Dan Hecht has posted comments on this change. ( 
http://gerrit.cloudera.org:8080/8023 )

Change subject: IMPALA-4856: Port data stream service to KRPC
......................................................................


Patch Set 3:

(16 comments)

Some more comments, still going though.

http://gerrit.cloudera.org:8080/#/c/8023/3/be/src/runtime/krpc-data-stream-sender.cc
File be/src/runtime/krpc-data-stream-sender.cc:

http://gerrit.cloudera.org:8080/#/c/8023/3/be/src/runtime/krpc-data-stream-sender.cc@75
PS3, Line 75: cached
see comment in row-batch.h about this terminology.


http://gerrit.cloudera.org:8080/#/c/8023/3/be/src/runtime/krpc-data-stream-sender.cc@89
PS3, Line 89: // safe to free them once the callback has been invoked.
I think we should add a reference to KUDU-2011 somewhere here like:

Note that due to KUDU-2011, timeout cannot be used with outbound sidecars.
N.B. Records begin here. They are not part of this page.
(** The number of rows a district has in the table that is written. *)
Lemma district_table_rows_of (complete_data : DataFrame) (out : list district_row)
    (d : string) :
  snd (get_district_aggregates complete_data) = Ok out ->
  rows_of dr_district d out
  = (rows_of fst d (rows (price_table complete_data))
     * rows_of fst d (rows (count_table complete_data))
     * rows_of fst d (district_geometry complete_data))%nat.
Proof.
  intros H. apply district_table_Ok in H. subst out.
  unfold joined, join_geometry, join_counts.
  rewrite (merge_rows_of _ _ _ dr_district) by reflexivity.
  rewrite (merge_rows_of _ _ _ fst) by reflexivity.
  unfold named, map_cells, drop_columns, rows_of. cbn [rows].
  rewrite !map_map. cbn [fst].
  assert (Hmap : forall (A B : Type) (g : string * A -> string * B) (l : list (string * A)),
             (forall r, fst (g r) = fst r) ->
             List.length (filter (fun a => String.eqb (fst a) d) (map g l))
             = List.length (filter (fun a => String.eqb (fst a) d) l)).
  { intros A B g l Hg. induction l as [|h t IH]; simpl; [reflexivity|].
    rewrite Hg. destruct (String.eqb (fst h) d); simpl; now rewrite IH. }
  rewrite !Hmap by reflexivity. reflexivity.
Qed.

(** C6, as stated, fails: a district whose listings carry two different
    geometry strings gets two rows. *)
Lemma two_rows_for_one_district :
  exists out,
    snd (get_district_aggregates two_geometries) = Ok out
    /\ rows_of dr_district "Centrum" out = 2%nat.
Proof. eexists. split; [vm_compute; reflexivity | reflexivity]. Qed.
Lemma getitems_where {A : Type} (p : A -> bool) (l : list A) :
  getitems l (np_where (map p l)) = Ok (filter p l).
Proof.
  pose proof (getitems_where_from (fun v : A => v) p l []) as H.
  simpl in H. now rewrite !map_id in H.
Qed.

Lemma filter_head {A : Type} (p : A -> bool) (l : list A) :
  forall z rest,
    filter p l = z :: rest ->
    exists pre post,
      l = pre ++ z :: post /\ p z = true /\
      forall w, In w pre -> p w = false.
Proof.
  induction l as [|u l IH]; intros z rest Hf; simpl in Hf; [discriminate|].
  destruct (p u) eqn:E.
  - injection Hf as -> _. exists [], l. split; [reflexivity|].
    split; [exact E|intros w []].
  - destruct (IH z rest Hf) as [pre [post [-> [Hz Hpre]]]].
    exists (u :: pre), post. split; [reflexivity|]. split; [exact Hz|].
    intros w [<-|Hw]; [exact E|now apply Hpre].
Qed.

Lemma linspace_nonempty (a b : Q) (n : nat) :
  (0 < n)%nat -> linspace a b n <> [].
Proof.
  intros Hn E. apply (f_equal (@length Q)) in E.
  rewrite linspace_length in E. simpl in E. lia.
Qed.

Lemma grid_size_pos : (0 < 10000)%nat.
Proof. apply Nat.ltb_lt. reflexivity. Qed.

Lemma grid_last_pos : (0 < 9999)%nat.
Proof. apply Nat.ltb_lt. reflexivity. Qed.
(** Whatever the size of the counters, a fraction that is at least
    another has a computed rate that is at least the other's. *)
Lemma rate_order_mono a b c d x y :
  0 <= a <= b -> 0 <= c <= d ->
  (exact_rate a b <= exact_rate c d)%Q ->
  success_rate a b = Ok x -> success_rate c d = Ok y ->
  (x <= y)%Q.
Proof.
  intros Hab Hcd Hle Hx Hy.
  destruct (success_rate_defined a b Hab) as (x' & Hx' & Hx0 & Hx1).
  destruct (success_rate_defined c d Hcd) as (y' & Hy' & Hy0 & Hy1).
  assert (x' = x) by congruence. assert (y' = y) by congruence. subst x' y'.
  destruct (Z.lt_ge_cases 0 b) as [Hb|Hb].
  2: { assert (x = 0%Q); [|by subst].
       unfold success_rate in Hx.
       destruct (Z.ltb_spec 0 b); [lia|congruence]. }
  destruct (Z.eq_dec a 0) as [->|Ha].
  { rewrite success_rate_positive, nearest_zero in Hx by lia.
    assert (x = 0%Q) by congruence. by subst. }
  unfold exact_rate in Hle.
  destruct (Z.ltb_spec 0 b) as [_|?]; [|lia].
  destruct (Z.ltb_spec 0 d) as [Hd|Hd];
    unfold Qle in Hle; cbn [Qnum Qden] in Hle;
    rewrite ?Z2Pos.id in Hle by lia; [|lia].
  destruct (Z.eq_dec c d) as [->|Hcd1].
  { rewrite success_rate_positive, nearest_one in Hy by lia.
    assert (Hone : (y == 1)%Q) by (injection Hy as <-; reflexivity).
    by rewrite Hone. }
  destruct (Z.eq_dec a b) as [->|Hab1]; [nia|].
  rewrite success_rate_positive in Hx, Hy by lia.
  destruct (PyFloat.nearest a b) as [x0|] eqn:Ex; [|done].
  destruct (PyFloat.nearest c d) as [y0|] eqn:Ey; [|done].
  injection Hx as <-. injection Hy as <-.
  apply (nearest_mono a b c d); try done; nia.
Qed.

Lemma success_rate_same_fraction a b c d x y :
  0 <= a <= b -> 0 <= c <= d ->
  (exact_rate a b == exact_rate c d)%Q ->
  success_rate a b = Ok x -> success_rate c d = Ok y ->
  (x == y)%Q.
Proof.
  intros Hab Hcd Heq Hx Hy. apply Qle_antisym.
  - apply (rate_order_mono a b c d); try done. rewrite Heq. apply Qle_refl.
  - apply (rate_order_mono c d a b); try done. rewrite Heq. apply Qle_refl.
Qed.

Lemma exact_rate_gap a b c d :
  0 <= a <= b -> 0 <= c <= d -> b < 2 ^ 26 -> d < 2 ^ 26 ->
  (exact_rate a b < exact_rate c d)%Q ->
  (exact_rate a b + (1 # 2 ^ 52) <= exact_rate c d)%Q.
Proof.
  intros Hab Hcd Hb Hd. unfold exact_rate.
  destruct (Z.ltb_spec 0 b); destruct (Z.ltb_spec 0 d);
    unfold Qlt, Qle, Qplus; cbn [Qnum Qden];
    rewrite ?Pos2Z.inj_mul, ?Z2Pos.id by lia;
    change (Z.pos (2 ^ 52)) with (2 ^ 26 * 2 ^ 26); intros Hlt; nia.
Qed.

(** With both counts below [2^26] the computed rates compare as the
    fractions do. *)
Lemma rate_order_exact a b c d x y :
  0 <= a <= b -> 0 <= c <= d -> b < 2 ^ 26 -> d < 2 ^ 26 ->
  success_rate a b = Ok x -> success_rate c d = Ok y ->
  (x <= y)%Q <-> (exact_rate a b <= exact_rate c d)%Q.
Proof.
  intros Hab Hcd Hb Hd Hx Hy.
  destruct (success_rate_error a b Hab) as (x' & Hx' & Hx1 & Hx2).
  destruct (success_rate_error c d Hcd) as (y' & Hy' & Hy1 & Hy2).
  assert (x' = x) by congruence. assert (y' = y) by congruence. subst x' y'.
  change (1 # 2 ^ 54)%Q with (1 # 18014398509481984)%Q in *.
  destruct (Q_dec (exact_rate a b) (exact_rate c d)) as [[Hlt|Hgt]|Heq].
  - pose proof (exact_rate_gap a b c d Hab Hcd Hb Hd Hlt) as Hgap.
    change (1 # 2 ^ 52)%Q with (1 # 4503599627370496)%Q in Hgap.
    split; intros _; lra.
  - pose proof (exact_rate_gap c d a b Hcd Hab Hd Hb Hgt) as Hgap.
    change (1 # 2 ^ 52)%Q with (1 # 4503599627370496)%Q in Hgap.
    split; intros Hle; exfalso; lra.
  - pose proof (success_rate_same_fraction a b c d x y Hab Hcd Heq Hx Hy) as E.
    split; intros _; [rewrite Heq|rewrite E]; apply Qle_refl.
Qed.

(** For a value [random()] can return, being below the binary64 the
    literal [0.1] denotes is being below one tenth. *)
Lemma random_below_one_tenth k :
  0 <= k < 2 ^ 53 ->
  (PyFloat.random_value k < PyFloat.literal 1 10)%Q
  <-> (PyFloat.random_value k < 1 # 10)%Q.
Proof.
  intros Hk.
  change (PyFloat.literal 1 10)
    with (3602879701896397 # 36028797018963968)%Q.
  unfold PyFloat.random_value, Qlt. cbn [Qnum Qden].
  change (Z.pos (2 ^ 53)) with 9007199254740992.
  change (2 ^ 53) with 9007199254740992 in Hk. lia.
Qed.

(** Past [2^26] two different fractions can round to the same
    binary64: here the second pair has the smaller fraction and the
    same computed rate. *)
Lemma rates_tie_beyond_precision :
  exists rate,
    success_rate 118059956 118059957 = Ok rate
    /\ success_rate 118059955 118059956 = Ok rate
    /\ (exact_rate 118059955 118059956 < exact_rate 118059956 118059957)%Q.
Proof. eexists. repeat split; vm_compute; reflexivity. Qed.

Lemma ltb_false_iff x y : PyFloat.ltb x y = false <-> (y <= x)%Q.
Proof.
  unfold PyFloat.ltb. rewrite negb_false_iff. apply Qle_bool_iff.
Qed.

Lemma geb_true_iff x y : PyFloat.geb x y = true <-> (y <= x)%Q.
Proof. unfold PyFloat.geb. apply Qle_bool_iff. Qed.

(** ** Running the statement monad *)

Ltac run_py :=
  unfold mbind, mret, py_bind, py_ret, pyresult_bind, pyresult_ret,
    bind, ret, lift, rebind, get, int in *.

Lemma try_except_raise (body : Py Json) g e g' :
  body g = (Raise e, g') -> try_except body g = (HTTPException 400 (str e), g').
Proof. unfold try_except. intros ->. reflexivity. Qed.

Lemma try_except_base (body : Py Json) g e g' :
  body g = (RaiseBase e, g') -> try_except body g = (Propagates e, g').
Proof. unfold try_except. intros ->. reflexivity. Qed.

Lemma try_except_inv (body : Py Json) g o g' :
  try_except body g = (o, g') ->
  (exists r, body g = (Ok r, g') /\ o = Respond r)
  \/ (exists e, body g = (Raise e, g') /\ o = HTTPException 400 (str e))
  \/ (exists e, body g = (RaiseBase e, g') /\ o = Propagates e).
Proof.
  unfold try_except. destruct (body g) as [[r|e|e] g1]; intros [= <- <-].
  - left. eauto.
  - right. left. eauto.
  - right. right. eauto.
Qed.

Lemma outcome_pair_inv (o o' : Outcome) (g g' : Globals) :
  (o, g) = (o', g') -> o = o' /\ g = g'.
Proof. intros H. split; congruence. Qed.

Lemma respond_pair_inv (r r' : Json) (g g' : Globals) :
  (Respond r, g) = (Respond r', g') -> r = r' /\ g = g'.
Proof. intros H. split; congruence. Qed.

(** Reads an equation between a computed outcome and an expected one
    without unfolding the response dictionaries. *)
Ltac same_outcome H :=
  first
    [ apply respond_pair_inv in H as [<- <-]
    | apply outcome_pair_inv in H as [<- <-]
    | exfalso; apply outcome_pair_inv in H as [H _]; discriminate H ].

Lemma result_pair_inv (r r' : PyResult Json) (g g' : Globals) :
  (r, g) = (r', g') -> r = r' /\ g = g'.
Proof. intros H. split; congruence. Qed.

Lemma raise_pair_inv (e e' : PyException) (g g' : Globals) :
  (Raise e : PyResult Json, g) = (Raise e', g') -> e = e' /\ g = g'.
Proof. intros H. split; congruence. Qed.

Lemma base_pair_inv (e e' : PyException) (g g' : Globals) :
  (RaiseBase e : PyResult Json, g) = (RaiseBase e', g') -> e = e' /\ g = g'.
Proof. intros H. split; congruence. Qed.

(** The same for the result of a [try] body against a raise. *)
Ltac same_result H :=
  first
    [ apply raise_pair_inv in H as [<- <-]
    | exfalso; apply result_pair_inv in H as [H _]; discriminate H ].
Ltac same_base H :=
  first
    [ apply base_pair_inv in H as [<- <-]
    | exfalso; apply result_pair_inv in H as [H _]; discriminate H ].

Section HandlerProperties.

Context {Feature ndarray : Type}.
Variable reshape_row : list Feature -> PyResult ndarray.
Variables current_model new_model : Classifier ndarray.

Lemma handler_is_try_except h data d g :
  handler_of reshape_row current_model new_model h data d g
  = try_except (body_of reshape_row current_model new_model h data d) g.
Proof. destruct h; reflexivity. Qed.

(** What each [try] body does, read off the library calls it makes. *)

Lemma predict_single_body_spec data g :
  predict_single_body reshape_row new_model data g =
  match reshape_row (features data) with
  | Raise e => (Raise e, g)
  | RaiseBase e => (RaiseBase e, g)
  | Ok row =>
      match predict new_model row with
      | Raise e => (Raise e, g)
      | RaiseBase e => (RaiseBase e, g)
      | Ok p => (Ok {[ "prediction" := JInt p ]}, g)
      end
  end.
Proof.
  unfold predict_single_body, model. run_py.
  destruct (reshape_row _); [|reflexivity..].
  destruct (predict _ _); reflexivity.
Qed.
The 
client has no idea when it is safe to reclaim the sidecar buffer (~RpcSidecar() 
should be the right place, except that's currently called too early).  
RpcController::Cancel(), however, ensures that the callback is called only 
after the RPC layer no longer references the sidecar buffer.


http://gerrit.cloudera.org:8080/#/c/8023/3/be/src/runtime/krpc-data-stream-sender.cc@92
PS3, Line 92: query
query? does it mean fragment instance?


http://gerrit.cloudera.org:8080/#/c/8023/3/be/src/runtime/krpc-data-stream-sender.cc@124
PS3, Line 124: Shutdown the RPC thread
is that still accurate?


http://gerrit.cloudera.org:8080/#/c/8023/3/be/src/runtime/krpc-data-stream-sender.cc@139
PS3, Line 139:   int buffer_size_;
that could use a comment.


http://gerrit.cloudera.org:8080/#/c/8023/3/be/src/runtime/krpc-data-stream-sender.cc@141
PS3, Line 141:   const TNetworkAddress address_;
             :   TUniqueId fragment_instance_id_;
             :   PlanNodeId dest_node_id_;
those could be commented together to say they identify the destination. it's a 
little odd that plan node id is prefixed "dest" when the others are not.

it also seems weird that we need both these and the req_ field since shouldn't 
they just be stored there?  Or seems we should get rid of the req_ and just 
generate it when sending.


http://gerrit.cloudera.org:8080/#/c/8023/3/be/src/runtime/krpc-data-stream-sender.cc@159
PS3, Line 159: num_cached_proto_batches_
caps since constant?
also, can this ever be something other than 2 without writing the code? i.e. 
doesn't the code assume this value is 2 in various ways?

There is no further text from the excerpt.